CARSON CITY — A raft of financial data underscoring the COVID-19 pandemic’s impact on Nevada, presented Thursday to the state’s panel of economic forecasters, shows the extent to which billions in federal fiscal stimulus and assistance to governments and residents forestalled a much greater economic crisis in the state.
At the same time, members of the state’s Economic Forum openly fretted about the prospects for Nevada’s fiscal and economic well-being moving into 2021 without additional stimulus from Washington that could help sustain the state through eventual widespread distribution of a vaccine into 2022.
What emerged as well in forum’s second meeting of the year was the contrast between northern and southern parts of the state, with the latter more dependent on economically sensitive industries such as hospitality to thrive and suffering worse under pandemic-caused economic strictures.
“The dependency on stimulus really all the way through the point of a broad-based distribution of vaccine is clearly going to have an impact, particularly in the southern portion of the state, and I think it’s really hard to understate that,” Chairman Craig Billings said as the forum’s six-hour meeting wrapped up.
The forum sets the projected state revenue figures the governor and Legislature rely on to create the biennial state budget. Thursday’s meeting covered a swath of data including employment, housing sales and construction, state tax collections, rental assistance programs, unemployment, and various industry and regional breakdowns.
State gets $20B in aid
In this year of coronavirus, the forum also heard an accounting of federal pandemic aid Nevada received: Since March, the total is $20.8 billion, including $17 billion under the federal CARES Act approved in at the end of March. That assistance came as the state’s gross domestic product declined more than $25 billion between the last quarter of 2019 and second quarter of 2020.
Of the $17 billion in CARES Act funds, $6.8 billion was distributed in stimulus checks and unemployment, and $4.2 billion went into paycheck protection program, helping nearly 46,000 businesses retain 430,000 jobs, according to data presented to the forum Thursday by Applied Analysis. Stimulus payments such as those have ended and will be exhausted by the state by the end of the year, and Congress and the president have thus far failed to approve the next round of stimulus.

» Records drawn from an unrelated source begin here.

(* ===== verification/LiveReload.v ===== *)
(** * LiveReload: hot-patching a running executable

    Models src/src/e9patch/e9livereload.c: the global state, the recompilation and
    patch generation, the application and reversal of patches, the file watcher and
    the queries.  The operations run in a state monad over a [World]: the global
    [g_state], the trace of what the code did to its environment (callbacks, file
    descriptors, mappings, cache flushes, commands), and a counter of the calls
    whose answer comes from outside, which the class [Env] provides.  The object
    differ of e9binaryen.c is reached through the class [Differ]. *)

From S2P Require Import Prelude Ape.

Module LiveReload.
Import Ape.

(** ** Types (e9livereload.h, e9binaryen.h) *)

Record E9LiveReloadConfig := LiveReloadConfig {
  cfg_source_dir : option string; cfg_compiler : option string; compiler_flags :
  option string; cfg_cache_dir : option string; watch_interval_ms : Z;
  enable_hot_patch : bool; enable_file_patch : bool; max_patch_size : Z;
  max_pending_patches : Z; verbose : bool }.

Inductive E9LiveReloadEventType :=
  | E9_LR_EVENT_FILE_CHANGE | E9_LR_EVENT_COMPILE_START | E9_LR_EVENT_COMPILE_DONE
  | E9_LR_EVENT_COMPILE_ERROR | E9_LR_EVENT_PATCH_GENERATED | E9_LR_EVENT_PATCH_APPLIED
  | E9_LR_EVENT_PATCH_FAILED | E9_LR_EVENT_PATCH_REVERTED.

Record E9LiveReloadEvent := LiveReloadEvent {
  ev_type : E9LiveReloadEventType; ev_timestamp : Z; ev_file_path : option string;
  ev_patch_id : Z; ev_function_name : option string; ev_patch_address : Z;
  ev_patch_size : Z; ev_error_code : Z; ev_error_msg : option string }.

Inductive E9PatchTargetType :=
  | E9_PATCH_TARGET_FILE_OFFSET | E9_PATCH_TARGET_PE_RVA | E9_PATCH_TARGET_VA.

Inductive E9PatchStatus :=
  | E9_PATCH_STATUS_PENDING | E9_PATCH_STATUS_APPLIED | E9_PATCH_STATUS_FAILED
  | E9_PATCH_STATUS_REVERTED.

#[export] Instance status_eq_dec : EqDecision E9PatchStatus.
Proof. solve_decision. Defined.

(** A patch of the object differ; a NULL function name is [None]. *)
Record E9BinaryenPatch := BinaryenPatch {
  bp_address : Z; bp_old_bytes : bytes; bp_new_bytes : bytes; bp_size : Z;
  bp_function : option string }.

Record InternalPatch := MkInternalPatch {
  p_id : Z; source_file : string; function_name : string; target_type :
  E9PatchTargetType; target_address : Z; file_offset : Z; old_bytes : option bytes;
  old_size : Z; new_bytes : option bytes; new_size : Z; status : E9PatchStatus;
  p_error_msg : string; timestamp : Z }.

Record E9LiveReloadStats := LiveReloadStats {
  changes_detected : Z; patches_generated : Z; patches_applied : Z; patches_failed :
  Z; patches_reverted : Z; total_bytes_patched : Z; last_change_time : Z;
  last_patch_time : Z }.

Record LiveReloadState := MkLiveReloadState {
  initialized : bool; watching : bool; config : E9LiveReloadConfig; source_dir :
  string; compiler : string; cache_dir : string; target_path : string; is_self_patch :
  bool; target_fd : Z; target_mapped : option bytes; target_size : Z; ape_info :
  E9_APEInfo; inotify_fd : Z; watch_fd : Z; patches : list InternalPatch; num_patches
  : Z; next_patch_id : Z; callback : bool; stats : E9LiveReloadStats; error_msg :
  string }.

(** Assignments to one field. *)
Definition set_p_id (v : Z) (p : InternalPatch) : InternalPatch :=
  {| p_id := v; source_file := source_file p; function_name := function_name p;
  target_type := target_type p; target_address := target_address p; file_offset :=
  file_offset p; old_bytes := old_bytes p; old_size := old_size p; new_bytes := new_bytes
  p; new_size := new_size p; status := status p; p_error_msg := p_error_msg p; timestamp
  := timestamp p |}.
(** The range that [node] takes inside [lb..ub]: [Some None] when none fits, [None]
    when the assertion on pages fails. *)
Definition place (lb ub size flags : Z) : option (option (Z * Z)) :=
  let alloc_left := if has_flag flags FLAG_RIGHT then false
                    else has_flag flags FLAG_LB || negb (has_flag flags FLAG_UB) in
  let LB := if alloc_left then lb else s64 (ub - size) in
  let UB := if alloc_left then s64 (lb + size) else ub in
  let same_page := has_flag flags FLAG_SAME_PAGE in
  let spans_pages := negb (page_of LB =? page_of (UB - 1)) in
  if same_page && spans_pages then
    let offset := if alloc_left then PAGE_SIZE - Z.abs (page_rem lb)
                  else - Z.abs (page_rem ub) in
    let LB := s64 (LB + offset) in
    let UB := s64 (UB + offset) in
    if negb (page_of LB =? page_of (UB - 1)) then None
    else if (LB <? lb) || (ub <? UB) then Some None
    else Some (Some (LB, UB))
  else Some (Some (LB, UB)).

Definition node (parent : option ptr) (lb ub size flags : Z) (t : Tree) :
    option (option ptr * Tree) :=
  r ← place lb ub size flags;
  match r with
  | None => Some (None, t)
  | Some (LB, UB) =>
      let n := new_ptr t in
      let x := MkNode (MkAlloc LB UB None None 0) (MkLinks parent None None) 0 RB_RED LB UB in
      Some (Some n, MkTree (<[n := x]> (heap t)) (root t))
  end.

(** The recursive call of [insert], in the helpers for the two children. *)
Definition inserter : Type := option ptr → Z → Z → Z → Z → Tree → option (option ptr * Tree).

“I’m very concerned about 2021 and 2022,” analyst Jeremy Aguero of Applied Analysis told the forum. The firm’s models assume a vaccine will start to become available early in 2021 and roll out widely over 12 months and that the nation’s economy will learn to adapt to life with the virus.
“Going into 2021, I think we’d have to be looking at an elevated unemployment rate, we have to be looking at reduced stimulus and the continued economic downturn that we’re going to be faced with,” Aguero said. “Do I think it’s going to be the full magnitude of what we faced over the past few months when our economy was essentially shut down? No, I don’t. But it is the long arc of the COVID-19 crisis that that keeps me up at night.”

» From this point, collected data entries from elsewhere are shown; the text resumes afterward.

Lemma rb_black s a p d b n : n_color d = RB_BLACK → rb (bin s a p d b) (S n) ↔ rb a n ∧ rb b n.
Proof. intros E. by rewrite rb_bin, E. Qed.

(** Equality of in-order lists, once the nodes are known to keep their allocations. *)
Ltac inorder_eq :=
  rewrite ?plug_inorder, ?inorder_bin;
  repeat match goal with H : same_data _ _ |- _ => destruct H as [? _] end;
  cbn [n_alloc set_color] in *;
  repeat match goal with H : n_alloc _ = n_alloc _ |- _ => rewrite H; clear H end;
  repeat match goal with s : side |- _ => destruct s end;
  cbn [catl opp]; repeat first [rewrite <- app_assoc | progress cbn [app]]; reflexivity.

Lemma rebalanceInsert_loop_ok X : ∀ fuel k t s a n dn b h,
  (length k ≤ fuel)%nat → good X t k (bin s a n dn b) → n_color dn = RB_RED →
  rb (bin s a n dn b) h → rb_ctx k h →
  ∃ t' F, rebalanceInsert_loop fuel (Some n) t = Some t' ∧ good X t' [] F ∧
          inorder F = inorder (plug k (bin s a n dn b)) ∧ ∃ m, rb F m.
Proof.
  induction fuel as [fuel IH] using lt_wf_ind. intros k t s a n dn b h Hf Hg Hn Hrb Hk.
  destruct (ctx_col k) eqn:Ek.
  { exists t, (plug k (bin s a n dn b)). split_and!.
    - by eapply rebalanceInsert_loop_end.
    - by apply good_plugged.
    - done.
    - eapply rb_plug; [done|done|auto]. }
  destruct k as [|[s1 p dp sib] [|[s2 g dg unc] k2]]; cbn in Ek, Hk, Hf; [done| |].
  { rewrite Ek in Hk. by destruct Hk as (_ & _ & _ & ? & _). }
  rewrite Ek in Hk. destruct Hk as (Hsib & Hsc & Hdg & _ & Hunc & Hk). rewrite Hdg in Hk.
  destruct fuel as [|fuel]; [lia|]. cbn [rebalanceInsert_loop].
  rewrite (good_deref _ _ _ _ _ _ _ _ Hg). cbn [mbind option_bind]. rewrite links_parent.
  rewrite (good_black_par _ _ _ _ Hg). cbn [mbind option_bind ctx_col f_data]. rewrite Ek.
  assert (Gp := good_up _ _ _ _ _ _ _ _ Hg). cbn [bool_decide ctx_par f_ptr].
  rewrite bool_decide_false by done.
  rewrite (good_deref _ _ _ _ _ _ _ _ Gp). cbn [mbind option_bind]. rewrite links_parent.
  cbn [ctx_par f_ptr]. assert (Gg := good_up _ _ _ _ _ _ _ _ Gp).
  rewrite (good_deref _ _ _ _ _ _ _ _ Gg). cbn [mbind option_bind].
  pose proof (side_of _ _ _ _ _ _ _ _ (proj1 Gp) ltac:(left; by rewrite rootp_bin)) as Hside.
  rewrite rootp_bin in Hside. rewrite rootp_bin, Hside. clear Hside.
  apply rb_red in Hrb as Hrb'; [|done]. destruct Hrb' as (Hra & Hrb' & Hca & Hcb).
  destruct (col unc) eqn:Eu.
  2: { (* red uncle *)
    destruct unc as [|ul u du ur]; [done|]. unfold col in Eu. cbn in Eu.
    destruct (insert_step_recolor X t k2 s2 s1 n (bin s a n dn b) p dp sib g dg LEFT ul u du ur)
      as (t' & -> & G'); [by rewrite rootp_bin|done|done|]. cbn [mbind option_bind].
    edestruct (IH fuel ltac:(lia) k2 t' s2) as (t'' & F & E & GF & Ein & Hm); [lia|exact G'|done| |exact Hk|].
    { apply rb_red; [done|]. rewrite rb_black, !col_bin by done. cbn in Hunc. rewrite Eu in Hunc.
      split_and!; try done. all: apply (rb_black LEFT); [done|]. all: tauto. }
    exists t'', F. split_and!; try done. rewrite Ein. cbn [plug f_side f_ptr f_data f_sib].
    by rewrite !plug_inorder, !inorder_bin. }
  destruct (decide (s1 = s2)) as [->|Hs12].
  - (* outer *)
    destruct (insert_step_outer X t k2 s2 n (bin s a n dn b) p dp sib g dg unc)
      as (t' & dp' & dg' & -> & G' & Sg & Sp); [by rewrite rootp_bin|done|done|].
    cbn [mbind option_bind]. eexists t', _. split_and!.
    + eapply rebalanceInsert_loop_end; [by apply good_down_opp|]. cbn. by destruct Sp.
    + by apply good_plugged.
    + cbn [plug f_side f_ptr f_data f_sib]. inorder_eq.
    + eapply rb_plug; [|exact Hk|]; [|rewrite col_bin; destruct Sp as [_ ->]; done].
      apply rb_black; [by destruct Sp|]. rewrite rb_red by (by destruct Sg). done.
  - (* inner *)
    destruct (bin_orient s s2 a n dn b) as (a' & b' & Eo). rewrite Eo in *.
    assert (E1 : bin s1 (bin s2 a' n dn b') p dp sib = bin s2 sib p dp (bin s2 a' n dn b'))
      by (by destruct s1, s2). rewrite E1 in *.
    apply rb_red in Hrb as (Hra' & Hrb'' & Hca' & Hcb'); [|done].
    destruct (insert_step_inner X t k2 s2 a' n dn b' p dp sib g dg unc)
      as (t' & dp' & dn' & dg' & -> & G' & Sp & Sg & Sn); [done|done|].
    cbn [mbind option_bind]. eexists t', _. split_and!.
    + eapply rebalanceInsert_loop_end; [by apply good_down_opp|]. cbn. by destruct Sn.
    + by apply good_plugged.
    + cbn [plug f_side f_ptr f_data f_sib]. rewrite E1. clear E1 Eo Hs12. inorder_eq.
    + eapply rb_plug; [|exact Hk|]; [|rewrite col_bin; destruct Sn as [_ ->]; done].
      apply rb_black; [by destruct Sn|]. rewrite !rb_red; [done|..].
      * destruct Sp as [_ ->]. done.
      * by destruct Sg.
Qed.

(** A valid tree: the caches and the order are right, it is red-black with a black
    root, and [l] is what it holds. *)
Definition valid (X : list ptr) (t : Tree) (l : list (ptr * Alloc)) : Prop :=
  ∃ F, good X t [] F ∧ inorder F = l ∧ (∃ m, rb F m) ∧ col F = RB_BLACK.

(** The root is colored black at the end. *)
Lemma color_root X t F m :
  good X t [] F → F ≠ Leaf → rb F m →
  ∃ t', upd (root t) (set_color RB_BLACK) t = Some t' ∧ valid X t' (inorder F).
Proof.
  intros Hg HF Hm. rewrite (zip_root _ _ _ (proj1 Hg)). destruct F as [|l p d r]; [done|].
  destruct (good_color X t [] LEFT l p d r RB_BLACK Hg) as (t' & E & G').
  exists t'. split; [exact E|]. eexists. split; [exact G'|]. split_and!; [done| |done].
  cbn in Hm. destruct (n_color d); [destruct m; [done|]; by exists (S m)|].
  destruct Hm as (? & ? & _). by exists (S m).
Qed.

Lemma rb_ctx_frames k k' h : Forall2 same_frame k k' → rb_ctx k h → rb_ctx k' h.
Proof.
  intros K. revert h.
  induction K as [|[s p d b] [s' p' d' b'] k k' (Es & Ep & Eb & _ & Ec) K IH]; [done|].
  cbn [f_side f_ptr f_data f_sib] in *. subst. cbn [rb_ctx]. intros h [? Hk]. rewrite Ec.
  split; [done|]. destruct (n_color d); [by apply IH|]. destruct Hk as (? & Hc & Hne & ?).
  split_and!; [done| | |by apply IH].
  - destruct K as [|?? ?? (_ & _ & _ & _ & Hc')]; [done|]. cbn in *. by rewrite Hc'.
  - by destruct K.
Qed.

(** The effect of [rebalanceInsert] on a tree in which a red leaf was linked. *)
Lemma rebalanceInsert_ok X t k n dn :
  zip X t k (Bin Leaf n dn Leaf) → sib_aug k → rb_ctx k 0 → n_color dn = RB_RED →
  ordered (inorder (plug k (Bin Leaf n dn Leaf))) →
  ∃ t', rebalanceInsert (Some n) t = Some t' ∧
        valid X t' (inorder (plug k (Bin Leaf n dn Leaf))).
Proof.
  intros Hz Hs Hrb Hn Ho. unfold rebalanceInsert. pose proof (zip_size _ _ _ _ Hz) as Hsz.
  destruct (fix_up_good X k (depth_fuel t) t LEFT Leaf n dn Leaf) as (t1 & d1 & k1 & E1 & G1 & S1 & K1);
    [unfold depth_fuel; lia|done..|].
  rewrite E1. cbn [mbind option_bind]. cbn [bin] in G1.
  pose proof (zip_size _ _ _ _ (proj1 G1)) as Hsz1. destruct S1 as [S1 S1'].
  destruct (rebalanceInsert_loop_ok X (depth_fuel t1) k1 t1 LEFT Leaf n d1 Leaf 0)
    as (t2 & F & E2 & G2 & Ein & m & Hm); [unfold depth_fuel; lia|exact G1|congruence| |by eapply rb_ctx_frames|].
  { cbn. by rewrite S1', Hn. }
  rewrite E2. cbn [mbind option_bind].
  assert (Ein' : inorder F = inorder (plug k (Bin Leaf n dn Leaf))).
  { rewrite Ein. apply same_frames_plug; [done|]. cbn. by rewrite S1. }
  destruct (color_root X t2 F m G2) as (t3 & E3 & V3); [|done|].
  { intros ->. rewrite plug_inorder in Ein'. cbn in Ein'. by apply app_cons_not_nil in Ein'. }
  exists t3. split; [done|]. by rewrite <- Ein'.
Qed.

(** ** The loop of [rebalanceRemove]

    The focus lacks one black node: the path around it expects the height [S h].  A red
    focus may have a red child; it is colored black at the end. *)

Definition deficit (f : itree) (h : nat) : Prop :=
  match f with
  | Bin l _ d r => match n_color d with RB_RED => rb l h ∧ rb r h | RB_BLACK => rb f h end
  | Leaf => rb f h
  end.

Lemma deficit_bin s a p d b h :
  deficit (bin s a p d b) h ↔
  match n_color d with RB_RED => rb a h ∧ rb b h | RB_BLACK => rb (bin s a p d b) h end.
Proof. destruct s; cbn [deficit bin]; destruct (n_color d); [done|tauto|done|tauto]. Qed.

Lemma rb_S_bin f h s : rb f (S h) → ∃ a p d b, f = bin s a p d b.
Proof. intros Hf. destruct (bin_cases f s) as [->|?]; [done|done]. Qed.

Lemma col_bool f :
  match rootd f with None => true | Some d => bool_decide (RB_COLOR d = RB_BLACK) end =
  bool_decide (col f = RB_BLACK).
Proof. unfold col. by destruct (rootd f). Qed.

Lemma rb_col_red f h : rb f h → col f = RB_RED → ∀ s, ∃ a p d b,
  f = bin s a p d b ∧ n_color d = RB_RED ∧ rb a h ∧ rb b h ∧ col a = RB_BLACK ∧ col b = RB_BLACK.
Proof.
  intros Hf Hc s. destruct (bin_cases f s) as [->|(a & p & d & b & ->)]; [done|].
  rewrite col_bin in Hc. apply rb_red in Hf; [|done]. by exists a, p, d, b.
Qed.

(** A red sibling: after the rotation the sibling is black. *)
Lemma remove_sibling_ok X t k s p dp sib f h :
  good X t (Frame s p dp sib :: k) f → rb_ctx (Frame s p dp sib :: k) (S h) →
  ∃ t' dp' b m dm c k',
    remove_sibling s (Some p) t = Some (Some m, t') ∧
    good X t' (Frame s p dp' (bin s b m dm c) :: k') f ∧ n_color dm = RB_BLACK ∧
    rb_ctx (Frame s p dp' (bin s b m dm c) :: k') (S h) ∧
    inorder (plug (Frame s p dp' (bin s b m dm c) :: k') f) =
      inorder (plug (Frame s p dp sib :: k) f) ∧
    (n_color dp' = RB_RED ∨ k' = k).
Proof.
  intros Hg Hk. assert (Hk' := Hk). cbn in Hk'. destruct Hk' as [Hsib Hkd].
  destruct (rb_S_bin _ _ s Hsib) as (b & m & dm & c & ->).
  unfold remove_sibling. assert (Gp := good_up _ _ _ _ _ _ _ _ Hg).
  rewrite (good_deref _ _ _ _ _ _ _ _ Gp). cbn [mbind option_bind]. rewrite links_child_opp, rootp_bin.
  rewrite (good_deref _ _ _ _ _ _ _ _ (good_down_opp _ _ _ _ _ _ _ _ Gp)). cbn [mbind option_bind].
  unfold RB_COLOR. cbn [n_color set_entry].
  destruct (decide (n_color dm = RB_RED)) as [Em|Em].
  - destruct (n_color dp) eqn:Edp; [|rewrite col_bin in Hkd; destruct Hkd as [? _]; congruence].
    apply rb_red in Hsib as (Hb & Hc & Hcb & Hcc); [|done].
    destruct (good_color_child_opp _ _ _ _ _ _ _ _ _ _ _ _ RB_BLACK Gp) as (t1 & -> & G1).
    cbn [mbind option_bind].
    destruct (good_color _ _ _ _ _ _ _ _ RB_RED G1) as (t2 & -> & G2). cbn [mbind option_bind].
    destruct (rotate_good _ _ _ _ _ _ _ _ _ _ _ G2) as (t3 & dp' & dm' & -> & G3 & Sp & Sm).
    cbn [mbind option_bind]. assert (G4 := good_down _ _ _ _ _ _ _ _ G3).
    rewrite (good_deref _ _ _ _ _ _ _ _ G4). cbn [mbind option_bind]. rewrite links_child_opp.
    destruct (rb_S_bin _ _ s Hb) as (b1 & q & dq & b2 & ->). rewrite rootp_bin.
    rewrite col_bin in Hcb.
    eexists _, dp', b1, q, dq, b2, _. split_and!; [done|by apply good_down|done| | |].
    + cbn. destruct Sp as [_ ->], Sm as [_ ->]. cbn. rewrite col_bin. done.
    + cbn [plug f_side f_ptr f_data f_sib]. inorder_eq.
    + left. by destruct Sp.
  - assert (Em' : n_color dm = RB_BLACK) by (by destruct (n_color dm)).
    eexists _, dp, b, m, dm, c, k. split_and!; try done. by right.
Qed.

More than half of jobs restored
— As of August the state had recovered nearly 151,000 of the 287,000 jobs that were lost at the height of the pandemic’s impact in April, when the state’s unemployment rate topped 30 percent. Of those maximum job losses, 84 percent, or 242,000 occurred in Clark County. August unemployment was 13.2 percent statewide, but 15.5 percent in the Las Vegas area and 7.2 percent in Reno. A consensus estimate from the governor’s Office of Economic Development puts the most likely unemployment for next March at 14 percent.
— Actual tax revenue collections for the fiscal year that ended June 30, though sharply down as a result of the economic contractions throughout the state, were slightly better than analysts predicted at the time. At the end of June, forecasters had projected a more than $457 million hit on revenues, or more than 10 percent of the $4.4 billion state general fund budget. The actual decline came in at $369 million, or 9.1 percent, including $162 million less in gaming tax revenue and $96 million less in sales tax.